Nenhum comentário? Não, não é isso que meu genro ou nora me chama – como se eu tivesse isso – sou uma bruxa mesmo, daquelas que acendiam fogueiras em grandes tabernáculos e chegavam a ser confundidas com semideusas, fazendo raios caírem dos céus e apavorando os caçadores que ousavam se aproximar de seu território.

Foram bons tempos...

Era assim que éramos. Criaturas com corpo feminino, muitas eram loiras e tinham longos cabelos bem cuidados. Também agíamos como sereias em terra firme atraindo homens para a perdição. A simples menção do que éramos apavoravam as pessoas. Chegávamos mesmo a integrar algumas das lendas de então. Aquelas três irmãs do destino que surgiram na mitologia nórdica eram bruxas, Medusa era uma bruxa! Tinha um mal gosto para penteados, mas era uma bruxa. As chamadas sereias do mar também eram bruxas. E eu queria saber quem foi o marinheiro bêbado que disse a mentira de que tinham caudas em vez de pernas.

Mas as coisas foram mudando.

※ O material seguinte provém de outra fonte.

(** * Verification of the document query hook and its collaborators

    Shallow embedding of
      - frontend/src/hooks/useDocuments.js      (module [UseDocuments]),
      - frontend/src/components/SearchPanel.jsx (modules [SearchPanel] and
                                                 [SearchPanelSettle]),
      - the debounce of the search bar          (module [SearchBar]),
      - the pagination bar                      (module [Pagination]),
      - frontend/src/components/FilterBar.jsx   (module [FilterBar]),
      - frontend/src/components/DocumentList.jsx (module [DocumentList]),
    over a small model of the JavaScript values these files handle
    (module [JS]).

    Conventions of the model.
      - A number is an integer-valued double, held as the integer of [Z] it
        is equal to.  The sum, difference and product of two of them are
        rounded the way IEEE 754 binary64 rounds (to 53 significant bits,
        to nearest, ties to even), so that they are exact on the safe
        integers and rounded beyond 2^53, as in JavaScript; a quotient is
        the rational it is rounded to.  The exponent range of binary64 is
        not modelled: magnitudes stay below 2^1024, where JavaScript has
        Infinity; fractions and NaN are not numbers of the model, and the
        two zeros are one.  An arithmetic operator applied to anything else
        than two numbers coerces in JavaScript (string concatenation, NaN);
        those results lie outside the value domain and the operator returns
        [None].
      - A string is a sequence of code units below 256, one [ascii] each.
      - An object is the list of its own properties in insertion order, which
        is the order [JSON.stringify] and the spread syntax enumerate them in
        (property names are not array indices).  The filters and the bodies
        of requests hold primitive values ([JSVal]); the body of an error
        response, and so the [error] cell it is stored in, is any JSON value
        ([JSON]), arrays and objects included. *)

From Stdlib Require Import ZArith List String Ascii Bool Lia.
From Stdlib Require Import QArith Qround DecimalString DecimalZ.
Import ListNotations.
Local Open Scope string_scope.
Local Open Scope Z_scope.
Definition OnMsg (x : t) (msg : RuleMsg) : Act World Outcome Outcome :=
  let evn := baseGitNode.evnOf (hasVar x) msg in
  let ref := baseGitNode.getReferenceName (base x) msg evn in
  let workDir := baseGitNode.getWorkDir (base x) msg evn in
  let msg := msg_PutValue msg KeyWorkDir workDir in
  let repository := baseGitNode.getRepository (base x) msg evn in
  (* does the directory exist? the proxy and the reference name are assigned
     only when non-empty, and are the zero value otherwise, as they are here *)
  notExist <- call (os_Stat_IsNotExist workDir) ;;
  if notExist : bool then
    let proxy := baseGitNode.getProxy (base x) in
    auth <- try (baseGitNode.getAuthMethod (base x)) (TellFailure msg) ;;
    let cloneOptions :=
      {| Clone_URL := repository;
         Clone_ProxyOptions := proxy;
         Clone_ReferenceName := ref;
         Clone_Auth := auth |} in
    err <- call (PlainClone workDir false cloneOptions) ;;
    match err with
    | Some err => ret (TellFailure msg err)
    | None => ret (TellSuccess msg)
    end
  else
    (* the directory exists: pull *)
    r <- try (PlainOpen workDir) (TellFailure msg) ;;
    w <- try (Repository_Worktree r) (TellFailure msg) ;;
    let proxy := baseGitNode.getProxy (base x) in
    auth <- try (baseGitNode.getAuthMethod (base x)) (TellFailure msg) ;;
    let pullOptions :=
      {| Pull_RemoteURL := repository;
         Pull_Force := true;
         Pull_ProxyOptions := proxy;
         Pull_ReferenceName := ref;
         Pull_Auth := auth |} in
    err <- call (Worktree_Pull w pullOptions) ;;
    match err with
    | Some err =>
        if decide (err = NoErrAlreadyUpToDate)
        then ret (TellSuccess msg)
        else ret (TellFailure msg err)
    | None => ret (TellSuccess msg)
    end.

End Node.
End GitCloneNode.
Lemma shows_int_as_opt o v : shows_int o v -> as_opt_int v = o.
Proof. unfold shows_int. intros ->. destruct o; reflexivity. Qed.

Lemma shows_float_as_opt o v : shows_float o v -> as_opt_float v = o.
Proof. unfold shows_float. intros ->. destruct o; reflexivity. Qed.

Lemma well_formed_address_maps (fields : gmap string json) :
  well_formed_address (JObj fields) = true ->
  NominatimService._build_address_dto (JObj fields) = Ok (address_of fields).
Proof.
  intros Hwf. destruct (well_formed_address_builds fields Hwf) as (a & -> & Hshow).
  f_equal. destruct a as [f1 f2 f3 f4 f5 f6 f7 f8]. unfold address_of.
  assert (Hfield : forall key, In key address_keys ->
            as_opt_str (dict_get fields key)
            = address_field key
                {| AddressDTO.house_number := f1; AddressDTO.road := f2;
                   AddressDTO.neighbourhood := f3; AddressDTO.city := f4;
                   AddressDTO.state := f5; AddressDTO.postcode := f6;
                   AddressDTO.country := f7; AddressDTO.country_code := f8 |}).
  { intros key Hkey. apply shows_str_as_opt, Hshow, Hkey. }
  rewrite !Hfield by (cbn; repeat (first [left; reflexivity | right])).
  reflexivity.
Qed.

Lemma embedded_address_maps (d : gmap string json) :
  optional_of well_formed_address (dict_get d "address") = true ->
  NominatimService.embedded_address (JObj d)
  = Ok (embedded_address_of (dict_get d "address")).
Proof.
  rewrite embedded_address_run. unfold dict_get.
  destruct (d !! "address") as [v|]; [|reflexivity].
  cbn [default from_option id]. intros Hv.
  destruct v as [| | | | | |fields]; try discriminate Hv; [reflexivity|].
  cbn [optional_of] in Hv. cbn [truthy embedded_address_of].
  destruct (Nat.eqb (size fields) 0); [reflexivity|]. cbn [negb].
  rewrite (well_formed_address_maps fields Hv). reflexivity.
Qed.

Lemma dict_get_some (d : gmap string json) key v : d !! key = Some v -> dict_get d key = v.
Proof. unfold dict_get. intros ->. reflexivity. Qed.

Lemma licence_as_str (d : gmap string json) :
  is_str (dict_get_default d "licence" (JStr "")) = true ->
  pydantic.validate_str (dict_get_default d "licence" (JStr ""))
  = Ok (as_str (dict_get d "licence")).
Proof.
  unfold dict_get_default, dict_get. destruct (d !! "licence") as [v|]; cbn.
  - destruct v; try discriminate. reflexivity.
  - reflexivity.
Qed.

Alguns séculos depois, apenas fazer raios caírem não já assustava tanto. Uma grande pira de fogo com uma mulher dançando diante desta e recitando palavras estranhas também não tinha mais o mesmo efeito. Idade média... a época em que o estereotipo das bruxas tinha sido efetivamente criado. As belas mulheres dançando foram substituídas por figuras de capuzes agindo a noite em cemitérios e de dia eram mulheres normais, prontas para serem capturadas pela inquisição. Até parece que gostamos de andar no cemitério. Já andou em um daquela época? Lúgubre, frio, tristonho, abandonado. Uma mulher que adorava dançar em uma fogueira iria ficar vadiando em um cemitério? Só se fosse para um encontro, e tinha que valer muito a pena! Que ridículo. Nossa paixão é torturar as pessoas, enchê-las de medo. Mais ridículo ainda é a quantidade de bruxas consideradas mortas nesse período. Como se fosse fácil uma verdadeira bruxa ser morta. Na época dos bárbaros apenas os mais furiosos conseguiam nos enfrentar, e isso por que eram tão ou mais sanguinários que nós mesmas. Mesmo os raros cavaleiros que enfrentaram bruxas só o fizeram por serem mais vis e mesquinhos que as caçadas. Tudo o que eles queriam era nome e reputação a espalhar para os ventos, algo equivalente a acertar na loteria sozinho hoje.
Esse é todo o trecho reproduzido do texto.